* **WORK ORDER**
Once you find the line containing "Lemma wp_mm_get_free_page la" in the data below, copy it and each following line exactly, up to and including the line containing "intros Hwf HE HQ. unfold vmx_get_free_ept_page.", and nothing else.

═══ STORED DATA

(* ===== verification/VmxPages.v ===== *)
(** Pages for VMX structures and for guests (hv/src/memory_management/vmm_vmx_pages.c
    and vmm_vm_manager.c): the allocation of the VMXON region, the MSR bitmaps, VMCS
    regions, EPT pages and guest physical pages. *)
From S2P Require Import Prelude Memory Machine Registers SimpleCpu PageUse PageAllocator Arena.
From S2P Require Import VmxInstructions VmxMsr VmTracking.

Section definitions.
Context `{HW : Hardware}.

Definition vmx_get_vmcs_revision_identifier : M machine Z :=
  v ← rdmsr IA32_VMX_BASIC;
  mret (u32 (Z.land v 0x7fffffff)).

Definition vmx_get_vmxon_region : M machine Z :=
  s ← mget;
  if m_vmxon_region_valid s then mret (m_vmxon_region s) else
  page ← mm_get_free_page;
  mmodify (λ s, s <| m_vmxon_region := page |> <| m_vmxon_region_valid := true |>);;
  revision ← vmx_get_vmcs_revision_identifier;
  deref_store 4 (P2V_IDENTITY_MAP page) revision;;
  mret page.

Definition vmx_get_msr_bitmaps_page : M machine Z :=
  s ← mget;
  if m_msr_bitmaps_page_valid s then mret (m_msr_bitmaps_page s) else
  page ← mm_get_free_page;
  mmodify (λ s, s <| m_msr_bitmaps_page := page |> <| m_msr_bitmaps_page_valid := true |>);;
  vmx_msr_init_bitmaps (P2V_IDENTITY_MAP page);;
  mret page.

Definition vmx_get_free_vmcs_region : M machine Z :=
  vmcs_region ← mm_get_free_page;
  revision ← vmx_get_vmcs_revision_identifier;
  deref_store 4 (P2V_IDENTITY_MAP vmcs_region) revision;;
  mret vmcs_region.

Definition vmx_get_free_ept_page : M machine Z :=
  ept_page ← mm_get_free_page;
  memset_va (P2V_IDENTITY_MAP ept_page) 0 PAGE_SIZE;;
  mret (P2V_IDENTITY_MAP ept_page).

Definition vm_manager_get_free_guest_physical_page : M machine Z :=
  page_pa ← mm_get_free_page;
  memset_va (P2V_IDENTITY_MAP page_pa) 0 PAGE_SIZE;;
  mret page_pa.

End definitions.

Section proofs.
Context `{HW : Hardware}.
Implicit Types (s : machine).

(** A fresh page belongs to nobody, and the invariant of the VM manager is kept. *)
Lemma wp_mm_get_free_page la lv E (Q : Z → machine → Prop) s :
  vmm_wf la lv s → E "OOM :("%string →
  (∀ p c, page_ok p → page_unowned la lv p s → p = candidate_page s c → c ∈ mm_candidates s →
     vmm_wf la lv (set_last_returned c s) → Q p (set_last_returned c s)) →
  wp mm_get_free_page E Q s.
Proof.
  intros Hwf HE HQ. eapply wp_mono; [apply mm_get_free_page_wp, Hwf|by intros msg [-> _]|].
  intros p s1 (c & Hc & Hp & Hfree & Hok & -> & Hmm).
  apply HQ; [done|by apply page_not_in_use_unowned|done|done|].
  by apply vmm_wf_set_last_returned.
Qed.

Lemma wp_vm_manager_get_free_guest_physical_page la lv E (Q : Z → machine → Prop) s :
  vmm_wf la lv s → E "OOM :("%string →
  (∀ p c, page_ok p → page_unowned la lv p s → p = candidate_page s c → c ∈ mm_candidates s →
     let s' := (set_last_returned c s) <| m_mem := memset (m_mem s) p 0 PAGE_SIZE |> in
     vmm_wf la lv s' → Q p s') →
  wp vm_manager_get_free_guest_physical_page E Q s.
Proof.
  intros Hwf HE HQ. unfold vm_manager_get_free_guest_physical_page. wp_step.
  eapply wp_mm_get_free_page; [done..|]. intros p c Hok Hun Hp Hc Hwf'. wp_step.
  apply wp_memset_page; [done|]. apply wp_ret. eapply HQ; eauto. by apply vmm_wf_mem.
Qed.

Lemma wp_vmx_get_free_ept_page la lv E (Q : Z → machine → Prop) s :
  vmm_wf la lv s → E "OOM :("%string →
  (∀ p c, page_ok p → page_unowned la lv p s → p = candidate_page s c → c ∈ mm_candidates s →
     let s' := (set_last_returned c s) <| m_mem := memset (m_mem s) p 0 PAGE_SIZE |> in
     vmm_wf la lv s' → Q (P2V_IDENTITY_MAP p) s') →
  wp vmx_get_free_ept_page E Q s.
Proof.
  intros Hwf HE HQ. unfold vmx_get_free_ept_page. wp_step.
  eapply wp_mm_get_free_page; [done..|]. intros p c Hok Hun Hp Hc Hwf'. wp_step.
  apply wp_memset_page; [done|]. apply wp_ret. eapply HQ; eauto. by apply vmm_wf_mem.
Qed.

End proofs.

══════

* **TASK ANSWER**
Lemma wp_mm_get_free_page la lv E (Q : Z → machine → Prop) s :
  vmm_wf la lv s → E "OOM :("%string →
  (∀ p c, page_ok p → page_unowned la lv p s → p = candidate_page s c → c ∈ mm_candidates s →
     vmm_wf la lv (set_last_returned c s) → Q p (set_last_returned c s)) →
  wp mm_get_free_page E Q s.
Proof.
  intros Hwf HE HQ. eapply wp_mono; [apply mm_get_free_page_wp, Hwf|by intros msg [-> _]|].
  intros p s1 (c & Hc & Hp & Hfree & Hok & -> & Hmm).
  apply HQ; [done|by apply page_not_in_use_unowned|done|done|].
  by apply vmm_wf_set_last_returned.
Qed.

Lemma wp_vm_manager_get_free_guest_physical_page la lv E (Q : Z → machine → Prop) s :
  vmm_wf la lv s → E "OOM :("%string →
  (∀ p c, page_ok p → page_unowned la lv p s → p = candidate_page s c → c ∈ mm_candidates s →
     let s' := (set_last_returned c s) <| m_mem := memset (m_mem s) p 0 PAGE_SIZE |> in
     vmm_wf la lv s' → Q p s') →
  wp vm_manager_get_free_guest_physical_page E Q s.
Proof.
  intros Hwf HE HQ. unfold vm_manager_get_free_guest_physical_page. wp_step.
  eapply wp_mm_get_free_page; [done..|]. intros p c Hok Hun Hp Hc Hwf'. wp_step.
  apply wp_memset_page; [done|]. apply wp_ret. eapply HQ; eauto. by apply vmm_wf_mem.
Qed.

Lemma wp_vmx_get_free_ept_page la lv E (Q : Z → machine → Prop) s :
  vmm_wf la lv s → E "OOM :("%string →
  (∀ p c, page_ok p → page_unowned la lv p s → p = candidate_page s c → c ∈ mm_candidates s →
     let s' := (set_last_returned c s) <| m_mem := memset (m_mem s) p 0 PAGE_SIZE |> in
     vmm_wf la lv s' → Q (P2V_IDENTITY_MAP p) s') →
  wp vmx_get_free_ept_page E Q s.
Proof.
  intros Hwf HE HQ. unfold vmx_get_free_ept_page. wp_step.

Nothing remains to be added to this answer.